Problem details:
Return the lines below that contain the word "enforceQuotaLocked".

Material for the task:
↓

Lemma registered_objs now c id : readers_inv c → id ∈ registered now c → is_Some (objs c !! id).
Proof.
  intros Hri. unfold registered. destruct (readers c) as [rs|] eqn:Hrs; simpl; [|set_solver].
  rewrite range_order_perm, elem_of_elements. by apply (ri_objs _ Hri).
Qed.

(** The files of the merged ranges are those of registered readers. *)
Lemma merged_files now c ranges c1 rng :
  check_ranges now (registered now c) c = (ranges, c1) → rng ∈ mergeRange ranges →
  ∃ id r, id ∈ registered now c ∧ objs c !! id = Some r ∧ rFile rng = file r.
Proof.
  intros Hc (r' & Hin & <-)%mergeRange_files. by eapply check_ranges_files.
Qed.
(** ** The quota *)

Lemma warmup_files_drop path d :
  NoDup ((warmup_files (fs d)).*1.*1) ∧
  (warmup_files (fs (drop_file path d)) ≡ₚ filter (λ w, w.1.1 ≠ path) (warmup_files (fs d))).
Proof.
  unfold warmup_files. simpl. set (sel := λ ni : string * ino, _).
  assert (∀ ni w, sel ni = Some w → w.1.1 = ni.1) as Hsel.
  { intros [p i] w. unfold sel. destruct (inodes (fs d) !! i); simpl; [|done].
    case_if; intros; by simplify_eq. }
  assert (∀ l, (omap sel l).*1.*1 ⊆+ l.*1) as Hsub.
  { induction l as [|[p i] l IH]; [done|]. cbn [omap list_omap].
    destruct (sel (p, i)) as [w|] eqn:Hw; [|by apply submseteq_cons].
    apply Hsel in Hw. rewrite !fmap_cons, Hw. by apply submseteq_skip. }
  split.
  - pose proof (NoDup_fst_map_to_list (names (fs d))) as Hnd.
    destruct (submseteq_Permutation _ _ (Hsub (map_to_list (names (fs d))))) as [k Hk].
    rewrite Hk in Hnd. by apply NoDup_app in Hnd as [? _].
  - assert (∀ l : list (string * ino), omap sel (filter (λ ni : string * ino, ni.1 ≠ path) l) =
      filter (λ w, w.1.1 ≠ path) (omap sel l)) as Hf.
    { induction l as [|[p i] l IH]; [done|]. rewrite filter_cons. cbn [omap list_omap fst].
      destruct (sel (p, i)) as [w|] eqn:Hw.
      - pose proof (Hsel _ _ Hw) as Hp. cbn [fst] in Hp. rewrite filter_cons. rewrite Hp.
        destruct (decide (p ≠ path)); cbn [omap list_omap]; [rewrite Hw|]; by rewrite IH.
      - destruct (decide (p ≠ path)); cbn [omap list_omap]; [rewrite Hw|]; by rewrite IH. }
    rewrite <- Hf. apply omap_Permutation.
    apply NoDup_Permutation; [apply NoDup_map_to_list|apply NoDup_filter, NoDup_map_to_list|].
    intros [p i]. rewrite list_elem_of_filter, !elem_of_map_to_list, lookup_delete_Some. simpl. naive_solver.
Qed.

Lemma evict_files_spec needed files t d t' d' :
  warmup_files (fs d) ≡ₚ files → NoDup (files.*1.*1) → t = Zsum (wf_size <$> files) →
  evict_files needed files t d = (t', d') →
  ∃ gone kept, files = gone ++ kept ∧ warmup_files (fs d') ≡ₚ kept ∧ t' = Zsum (wf_size <$> kept) ∧
    (kept = [] ∨ t' + needed ≤ quota).
Proof.
  revert t d. induction files as [|w files IH]; intros t d Hp Hnd Ht; simpl.
  { intros [= <- <-]. exists [], []. split_and!; auto. }
  case_if; zbool.
  { intros [= <- <-]. exists [], (w :: files). split_and!; auto. }
  rewrite !fmap_cons in Hnd. apply NoDup_cons in Hnd as [Hw Hnd]. intros Hev.
  edestruct IH with (4 := Hev) as (gone & kept & -> & ? & ? & ?); [|done| |].
  - rewrite (proj2 (warmup_files_drop w.1.1 d)), Hp. rewrite filter_cons_False by tauto.
    rewrite filter_all_id; [done|]. apply Forall_forall. intros w' Hin Heq. apply Hw.
    rewrite <- Heq. by do 2 apply list_elem_of_fmap_2.
  - rewrite Ht, fmap_cons, Zsum_cons. lia.
  - exists (w :: gone), kept. auto.
Qed.

(** When the tracked size leaves no room for what is needed, the quota is
    enforced on the sizes found on disk: the oldest files go first, one by
    one, until the rest and the new file fit or no warm-up file is left, and
    the tracked size is then exactly the size of the files that are left. *)
Theorem enforceQuota_exact needed d :
  let d' := enforceQuotaLocked needed d in
  if totalSize d + needed <=? quota then d' = d
  else
    totalSize d' = Zsum (wf_size <$> warmup_files (fs d')) ∧
    (totalSize d' + needed ≤ quota ∨ warmup_files (fs d') = []) ∧
    ∃ gone kept, warmup_files (fs d) ≡ₚ gone ++ kept ∧ warmup_files (fs d') ≡ₚ kept ∧
      ∀ a b, a ∈ gone → b ∈ kept → a.2 ≤ b.2.
Proof.
  simpl. unfold enforceQuotaLocked. case_if; [done|]. simpl. case_if; zbool.
  { split_and!; [done|by left|]. exists [], (warmup_files (fs d)). split_and!; [done..|]. set_solver. }
  set (d0 := set_total _ d). set (files := sort_slice older_file (warmup_files (fs d))).
  assert (files ≡ₚ warmup_files (fs d)) as Hp by apply sort_slice_perm.
  assert (sorted_by older_file files) as Hsort.
  { apply sort_slice_sorted. split; unfold older_file; intros; zbool; try apply Z.ltb_irrefl;
      first [apply Z.ltb_lt|apply Z.ltb_ge]; lia. }
  destruct (evict_files needed files _ d0) as [t' d'] eqn:Hev.
  edestruct evict_files_spec with (4 := Hev) as (gone & kept & Hgk & Hk & -> & Hq);
    [by symmetry| | |].
  - rewrite Hp. apply (proj1 (warmup_files_drop "" d)).
  - by rewrite Hp.
  - simpl. split_and!.
    + by rewrite Hk.
    + destruct Hq as [->|?]; [right|by left]. by apply Permutation_nil_r.
    + exists gone, kept. split_and!; [by rewrite <- Hgk, Hp|done|]. intros a b Ha Hb.
      rewrite Hgk in Hsort. clear -Hsort Ha Hb. induction gone as [|g gone IH]; [set_solver|].
      apply StronglySorted_inv in Hsort as [Hs Hall]. apply elem_of_cons in Ha as [->|Ha]; [|by apply IH].
      rewrite Forall_forall in Hall. specialize (Hall b). unfold older_file in Hall.
      rewrite elem_of_app in Hall. specialize (Hall (or_intror Hb)). zbool. done.
Qed.
End diskwarmup.

(** ** Runs *)

Module WarmRun.
Definition one : byte := Byte.x01.
Definition d0 : DiskWarmupCache := InitDiskWarmup (MkFS ∅ ∅ 0%nat).
Definition write (off : Z) (data : list byte) (now : Z) (d : DiskWarmupCache) : DiskWarmupCache :=
  processWrite 64 0 "/w" "h" 1 data off now d.
Definition tail (abs_ : Z) (data : list byte) (now : Z) (d : DiskWarmupCache) : option DiskWarmupCache :=
  WriteTail "/w" "h" 1 data abs_ 10 now d.
Definition ones (_ : string) (_ : nat) : byte := one.
Definition d1 : DiskWarmupCache := write 4 [one; one] 2 (write 0 [one; one; one; one] 1 d0).

Lemma reachable_d1 : warm_reachable 64 0 "/w" ones d1.
Proof.
  assert (∀ path off data, (∀ x, x ∈ data → x = one) → truthful_at ones path off data) as Ht.
  { intros path off data Hd j x Hj. apply Hd. by eapply list_elem_of_lookup_2. }
  unfold d1, write. eapply (rtc_l _ _ (processWrite 64 0 "/w" "h" 1 [one; one; one; one] 0 1 d0)).
  - apply ws_write; [lia|vm_compute; lia|apply Ht; set_solver].
  - apply rtc_once, ws_write; [lia|vm_compute; lia|apply Ht; set_solver].
Qed.
End WarmRun.

(** A chunk that did not reach the disk, because the queue was full or the
    handle had just been closed, leaves a hole that is served as data: after a
    write of one byte at offset 2 alone, the cache reports three bytes from
    the start of the file as available and reads zeros for the first two; and
    a tail whose first write is not at its start is served the same way,
    although its watermark is documented to count contiguous bytes. *)
Theorem warmup_holes_served_as_data :
  (let d := WarmRun.write 2 [WarmRun.one] 1 WarmRun.d0 in
   (GetAvailableRange 64 "/w" "h" 1 2 d).1 = 3 ∧
   (ReadAt 64 "/w" "h" 1 3 0 2 d).1 = [Byte.x00; Byte.x00; WarmRun.one]) ∧
  ∃ d, WarmRun.tail 2 [WarmRun.one] 1 WarmRun.d0 = Some d ∧
    (ReadTail "/w" "h" 1 2 0 10 2 d).1 = [Byte.x00; Byte.x00].
Proof.
  split; [split; vm_compute; reflexivity|].
  destruct (WarmRun.tail 2 [WarmRun.one] 1 WarmRun.d0) as [d|] eqn:H; [|vm_compute in H; discriminate].
  exists d. split; [reflexivity|]. vm_compute in H. injection H as <-. vm_compute. reflexivity.
Qed.

(** The tracked size, which decides when the quota is enforced, drifts away
    from the size on disk: tail files are subtracted when a torrent is removed
    but were never added, and writing a head again from its start counts its
    later chunks once more. *)
Theorem warmup_totalSize_drifts :
  (∃ d, WarmRun.tail 0 [WarmRun.one; WarmRun.one] 1 WarmRun.d0 = Some d ∧
     totalSize d = 0 ∧ wf_size <$> warmup_files (fs d) = [2] ∧
     totalSize (RemoveHash "/w" "h" d) = -2) ∧
  (let chunk off now := WarmRun.write off [WarmRun.one; WarmRun.one] now in
   let d := chunk 2 4 (chunk 0 3 (chunk 2 2 (chunk 0 1 WarmRun.d0))) in
   totalSize d = 6 ∧ wf_size <$> warmup_files (fs d) = [4]).
Proof.
  split; [|split; vm_compute; reflexivity].
  destruct (WarmRun.tail 0 [WarmRun.one; WarmRun.one] 1 WarmRun.d0) as [d|] eqn:H; [|vm_compute in H; discriminate].
  exists d. split; [reflexivity|]. vm_compute in H. injection H as <-.
  split_and!; vm_compute; reflexivity.
Qed.

(** *** Witness *)

Lemma warmup_ReadAt_witness :
  (length (ReadAt 64 "/w" "h" 1 3 2 3 WarmRun.d1).1 ≤ 3)%nat ∧
  WarmRun.one = WarmRun.ones (filePath "/w" "h" 1) 3.
Proof.
  destruct (warmup_ReadAt_true 64 0 "/w" WarmRun.ones WarmRun.d1 "h" 1 3 2 3 1 WarmRun.one
    WarmRun.reachable_d1 ltac:(lia)) as [H1 H2].
  split; [exact H1|]. apply H2. vm_compute. reflexivity.
Defined.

↑

Answer section:
  let d' := enforceQuotaLocked needed d in
  simpl. unfold enforceQuotaLocked. case_if; [done|]. simpl. case_if; zbool.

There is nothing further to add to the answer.